Attention Bottlenecks for Multimodal Fusion

Arsha Nagrani; Shan Yang; Anurag Arnab; Aren Jansen; Cordelia Schmid; Chen Sun

2021 NIPS NeurIPS 2021

Attention Bottlenecks for Multimodal Fusion

Abstract

Humans perceive the world by concurrently processing and fusing high-dimensional inputs from multiple modalities such as vision and audio. Machine perception models, in stark contrast, are typically modality-specific and optimised for unimodal benchmarks.A common approach for building multimodal models is to simply combine multiple of these modality-specific architectures using late-stage fusion of final representations or predictions ('late-fusion').Instead, we introduce a novel transformer based architecture that uses 'attention bottlenecks' for modality fusion at multiple layers.
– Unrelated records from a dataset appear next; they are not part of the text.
(* ===== verification/CText.v ===== *)
(** * The C library's text functions the program uses

    Character classes of <ctype.h> (the "C" locale), the number conversions of
    <stdlib.h> ([strtol], [strtoul], [strtoll], [atoi]) and the conversions
    [%d], [%u], [%x] of [snprintf].  A text is a list of bytes without its
    terminating zero. *)
From Stdlib Require Import ZArith Lia List Ascii String.
From stdpp Require Import base numbers list.
From S2P Require Import Prelude.

(** A string literal as bytes. *)
Definition lit (s : string) : bytes :=
  List.map (fun c => Z.of_N (N_of_ascii c)) (list_ascii_of_string s).

(** [isspace] and [iscntrl]; the argument is a [char], and the "C" locale has
    no space or control character among the negative values. *)
Definition isspace (c : Z) : bool := (c =? 32) || ((9 <=? c) && (c <=? 13)).
Definition iscntrl (c : Z) : bool := ((0 <=? c) && (c <=? 31)) || (c =? 127).

(** ** Printing numbers *)
Fixpoint digits_aux (base : Z) (fuel : nat) (n : Z) : list Z :=
  match fuel with
  | O => []
  | S f => if n <? base then [n] else digits_aux base f (n / base) ++ [n mod base]
  end.
(** The digits of [n >= 0], most significant first; [log2 n + 1] digits are
    enough in any base. *)
Definition digits (base n : Z) : list Z := digits_aux base (S (Z.to_nat (Z.log2 n))) n.

Definition digit_char (d : Z) : Z := if d <? 10 then 48 + d else 87 + d.

(** [%u] and [%llu]; [%x]; [%d] and [%lld]. *)
Definition print_u (n : Z) : bytes := List.map digit_char (digits 10 n).
Definition print_x (n : Z) : bytes := List.map digit_char (digits 16 n).
Definition print_d (n : Z) : bytes :=
  if n <? 0 then 45 :: print_u (- n) else print_u n.

(** ** Reading numbers *)
Definition digit_val (c : Z) : Z :=
  if (48 <=? c) && (c <=? 57) then c - 48
  else if (97 <=? c) && (c <=? 122) then c - 87
  else if (65 <=? c) && (c <=? 90) then c - 55
  else 99.

(** The longest prefix of digits: its value and length. *)
Fixpoint scan_digits (base : Z) (s : bytes) (acc : Z) (n : nat) : Z * nat :=
  match s with
  | c :: r => if digit_val c <? base then scan_digits base r (acc * base + digit_val c) (S n)
              else (acc, n)
  | [] => (acc, n)
  end.

Fixpoint skip_spaces (s : bytes) : bytes * nat :=
  match s with
  | c :: r => if isspace c then let '(r', n) := skip_spaces r in (r', S n) else (s, O)
  | [] => ([], O)
  end.

Definition take_sign (s : bytes) : bool * bytes * nat :=
  match s with
  | 45 :: r => (true, r, 1%nat)
  | 43 :: r => (false, r, 1%nat)
  | _ => (false, s, O)
  end.

(** In base 16 an optional 0x, if a hexadecimal digit follows it. *)
Definition take_0x (base : Z) (s : bytes) : bytes * nat :=
  match s with
  | 48 :: x :: c :: r =>
      if (base =? 16) && ((x =? 120) || (x =? 88)) && (digit_val c <? 16)
      then (c :: r, 2%nat) else (s, O)
  | _ => (s, O)
  end.

Record strto := { st_neg : bool; st_mag : Z; st_used : nat }.

(** The common part of the [strto*] family: sign, magnitude, and how many
    characters were read ([endptr - str]); nothing is read when no digit is. *)
Definition strto_scan (base : Z) (str : bytes) : strto :=
  let '(s1, n1) := skip_spaces str in
  let '(neg, s2, n2) := take_sign s1 in
  let '(s3, n3) := take_0x base s2 in
  let '(v, n4) := scan_digits base s3 0 0 in
  if (n4 =? 0)%nat then {| st_neg := false; st_mag := 0; st_used := 0 |}
  else {| st_neg := neg; st_mag := v; st_used := n1 + n2 + n3 + n4 |}.

Definition LONG_MAX : Z := 2 ^ 63 - 1.
Definition LONG_MIN : Z := - 2 ^ 63.

(** [strtol] and [strtoll]: value, and whether [errno] is set to [ERANGE]. *)
Definition strtol (base : Z) (str : bytes) : Z * bool :=
  let r := strto_scan base str in
  let v := if st_neg r then - st_mag r else st_mag r in
  if v >? LONG_MAX then (LONG_MAX, true)
  else if v <? LONG_MIN then (LONG_MIN, true) else (v, false).

(** [strtoul] and [strtoull]: a minus sign negates in the unsigned type. *)
Definition strtoul (base : Z) (str : bytes) : Z * bool :=
  let r := strto_scan base str in
  if st_mag r >=? 2 ^ 64 then (2 ^ 64 - 1, true)
  else (u64 (if st_neg r then - st_mag r else st_mag r), false).

Definition atoi (str : bytes) : Z := s32 (fst (strtol 10 str)).
Definition atoll (str : bytes) : Z := fst (strtol 10 str).

(** [safe_strtol(str, base, &out)] of util.h: [None] is the return value 0. *)
Definition safe_strtol (str : bytes) (base : Z) : option Z :=
  let '(l, erange) := strtoul base str in
  if erange then None else
  let n := st_used (strto_scan base str) in
  match str !! n with
  | Some c => if isspace c then Some (s64 l) else None
  | None => if (n =? 0)%nat then None else Some (s64 l)
  end.

(** ** Lemmas: digits *)
Definition from_digits (base : Z) (ds : list Z) : Z :=
  fold_left (fun acc d => acc * base + d) ds 0.

Lemma from_digits_snoc base ds d :
  from_digits base (ds ++ [d]) = from_digits base ds * base + d.
Proof. unfold from_digits. by rewrite fold_left_app. Qed.

Lemma from_digits_nonneg base ds :
  0 <= base -> Forall (fun d => 0 <= d) ds -> 0 <= from_digits base ds.
Proof.
  intros Hb. induction ds as [|d ds IH] using rev_ind; intros H; [done|].
  apply Forall_app in H as [H1 H2]. apply Forall_cons_1 in H2 as [Hd _].
  rewrite from_digits_snoc. specialize (IH H1). nia.
Qed.

Definition digits_ok (base : Z) (ds : list Z) : Prop := Forall (fun d => 0 <= d < base) ds.

Lemma digits_ok_nonneg base ds : digits_ok base ds -> Forall (fun d => 0 <= d) ds.
Proof. intros H. eapply Forall_impl; [exact H|]. simpl. lia. Qed.

Lemma from_digits_lt base ds :
  0 < base -> digits_ok base ds -> from_digits base ds < base ^ Z.of_nat (length ds).
Proof.
  intros Hb. induction ds as [|d ds IH] using rev_ind; intros H; [done|].
  apply Forall_app in H as [H1 H2]. apply Forall_cons_1 in H2 as [Hd _].
  rewrite from_digits_snoc, length_app. simpl.
  rewrite Nat2Z.inj_add, Z.pow_add_r by lia. specialize (IH H1). simpl. nia.
Qed.

(** A nonempty digit string without leading zero is the canonical one. *)
Lemma digits_aux_from_digits base fuel ds :
  1 < base -> digits_ok base ds -> ds <> [] -> head ds <> Some 0 \/ length ds = 1%nat ->
  (length ds <= fuel)%nat -> digits_aux base fuel (from_digits base ds) = ds.
Proof.
  intros Hb. revert fuel. induction ds as [|d ds IH] using rev_ind; intros fuel H Hne Hhd Hf; [done|].
  apply Forall_app in H as [H1 H2]. apply Forall_cons_1 in H2 as [Hd _].
  rewrite length_app in Hf. simpl in Hf. destruct fuel as [|fuel]; [lia|]. simpl.
  rewrite from_digits_snoc.
  destruct ds as [|e ds].
  { change (from_digits base []) with 0. rewrite Z.mul_0_l, Z.add_0_l.
    by rewrite (proj2 (Z.ltb_lt d base)) by lia. }
  assert (He : e <> 0).
  { destruct Hhd as [Hhd|Hl]; [simpl in Hhd; congruence|]. rewrite length_app in Hl. simpl in Hl. lia. }
  assert (1 <= from_digits base (e :: ds)).
  { clear IH. clear Hhd Hf Hne. revert H1. generalize ds as l. intros l.
    induction l as [|x l IHl] using rev_ind; intros H1.
    - apply Forall_cons_1 in H1 as [? _]. unfold from_digits. simpl. lia.
    - change (e :: l ++ [x]) with ((e :: l) ++ [x]) in *. apply Forall_app in H1 as [Ha Hx].
      apply Forall_cons_1 in Hx as [Hx _]. rewrite from_digits_snoc. specialize (IHl Ha). nia. }
  set (n := from_digits base (e :: ds)) in *.
  destruct (Z.ltb_spec (n * base + d) base); [nia|].
  rewrite Z.add_comm, Z.div_add, Z.mod_add, Z.div_small, Z.mod_small by lia.
  rewrite Z.add_0_l. unfold n. rewrite IH; auto; try lia.
  left. simpl. congruence.
Qed.

Lemma digits_aux_ok base fuel n :
  1 < base -> 0 <= n -> digits_ok base (digits_aux base fuel n).
Proof.
  intros Hb. revert n. induction fuel as [|f IH]; intros n Hn; simpl; [constructor|].
  destruct (Z.ltb_spec n base).
  - repeat constructor; lia.
  - apply Forall_app. split; [apply IH; apply Z.div_pos; lia|].
    repeat constructor; apply Z.mod_pos_bound; lia.
Qed.

Lemma from_digits_digits_aux base fuel n :
  1 < base -> 0 <= n < base ^ Z.of_nat fuel -> from_digits base (digits_aux base fuel n) = n.
Proof.
  intros Hb. revert n. induction fuel as [|f IH]; intros n Hn.
  { change (base ^ Z.of_nat 0) with 1 in Hn. unfold from_digits. simpl. lia. }
  rewrite Nat2Z.inj_succ, Z.pow_succ_r in Hn by lia. simpl.
  destruct (Z.ltb_spec n base).
  - unfold from_digits. simpl. lia.
  - rewrite from_digits_snoc, IH; [rewrite (Z.div_mod n base) at 3 by lia; lia|].
    split; [apply Z.div_pos; lia|]. apply Z.div_lt_upper_bound; lia.
Qed.

Lemma digits_fuel base n :
  1 < base -> 0 <= n -> n < base ^ Z.of_nat (S (Z.to_nat (Z.log2 n))).
Proof.
  intros Hb Hn. rewrite Nat2Z.inj_succ, Z2Nat.id by apply Z.log2_nonneg.
  destruct (Z.eq_dec n 0) as [->|].
  - apply Z.pow_pos_nonneg; [lia|]. simpl. lia.
  - pose proof (Z.log2_spec n ltac:(lia)).
    assert (2 ^ Z.succ (Z.log2 n) <= base ^ Z.succ (Z.log2 n)).
    { apply Z.pow_le_mono_l. lia. }
    lia.
Qed.

(** Printing then reading gives the number back. *)
Lemma from_digits_digits base n : 1 < base -> 0 <= n -> from_digits base (digits base n) = n.
Proof. intros. apply from_digits_digits_aux; auto. split; [done|]. by apply digits_fuel. Qed.

(** Reading a canonical digit string then printing gives it back. *)
Lemma digits_from_digits base ds :
  1 < base -> digits_ok base ds -> ds <> [] -> head ds <> Some 0 ->
  digits base (from_digits base ds) = ds.
Proof.
  intros Hb Hok Hne Hhd. unfold digits.
  destruct (Nat.le_gt_cases (length ds) (S (Z.to_nat (Z.log2 (from_digits base ds))))) as [Hl|Hl].
  { apply digits_aux_from_digits; auto. }
  exfalso. destruct ds as [|e ds]; [done|].
  assert (Hlow : base ^ Z.of_nat (length ds) <= from_digits base (e :: ds)).
  { clear Hl Hne. induction ds as [|x l IHl] using rev_ind.
    - apply Forall_cons_1 in Hok as [? _]. unfold from_digits. simpl in *.
      assert (e <> 0) by congruence. lia.
    - change (e :: l ++ [x]) with ((e :: l) ++ [x]) in *. apply Forall_app in Hok as [Ha Hx].
      apply Forall_cons_1 in Hx as [Hx _]. rewrite from_digits_snoc. specialize (IHl Ha Hhd).
      rewrite length_app, Nat2Z.inj_add, Z.pow_add_r by lia. simpl. nia. }
  simpl in Hl. set (n := from_digits base (e :: ds)) in *.
  assert (2 ^ Z.of_nat (length ds) <= base ^ Z.of_nat (length ds)) by (apply Z.pow_le_mono_l; lia).
  assert (0 < 2 ^ Z.of_nat (length ds)) by (apply Z.pow_pos_nonneg; lia).
  pose proof (Z.log2_le_pow2 n (Z.of_nat (length ds)) ltac:(lia)). lia.
Qed.

Lemma digits_ok_digits base n : 1 < base -> 0 <= n -> digits_ok base (digits base n).
Proof. apply digits_aux_ok. Qed.

Lemma digits_nonempty base n : digits base n <> [].
Proof. unfold digits. simpl. destruct (_ <? _); [done|]. intros [_ ?]%app_eq_nil. done. Qed.

(** ** Lemmas: characters and digits *)
Lemma digit_val_char d : 0 <= d < 16 -> digit_val (digit_char d) = d.
Proof.
  intros. unfold digit_val, digit_char.
  destruct (Z.ltb_spec d 10);
    repeat match goal with |- context [?a <=? ?b] => destruct (Z.leb_spec a b) end; simpl; lia.
Qed.

Lemma scan_digits_app base ds rest acc n :
  0 < base <= 16 -> digits_ok base ds ->
  (forall c r, rest = c :: r -> base <= digit_val c) ->
  scan_digits base (List.map digit_char ds ++ rest) acc n =
    (fold_left (fun a d => a * base + d) ds acc, (n + length ds)%nat).
Proof.
  intros Hb Hok Hrest. revert acc n. induction Hok as [|d ds Hd _ IH]; intros acc n; simpl.
  - rewrite Nat.add_0_r. destruct rest as [|c r]; [done|]. simpl.
    specialize (Hrest c r eq_refl). destruct (Z.ltb_spec (digit_val c) base); [lia|done].
  - rewrite digit_val_char by lia. destruct (Z.ltb_spec d base); [|lia].
    rewrite IH. f_equal. lia.
Qed.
Compared to traditional pairwise self-attention, these bottlenecks force information between different modalities to pass through a small number of '`bottleneck' latent units, requiring the model to collate and condense the most relevant information in each modality and only share what is necessary. We find that such a strategy improves fusion performance, at the same time reducing computational cost. We conduct thorough ablation studies, and achieve state-of-the-art results on multiple audio-visual classification benchmarks including Audioset, Epic-Kitchens and VGGSound. All code and models will be released.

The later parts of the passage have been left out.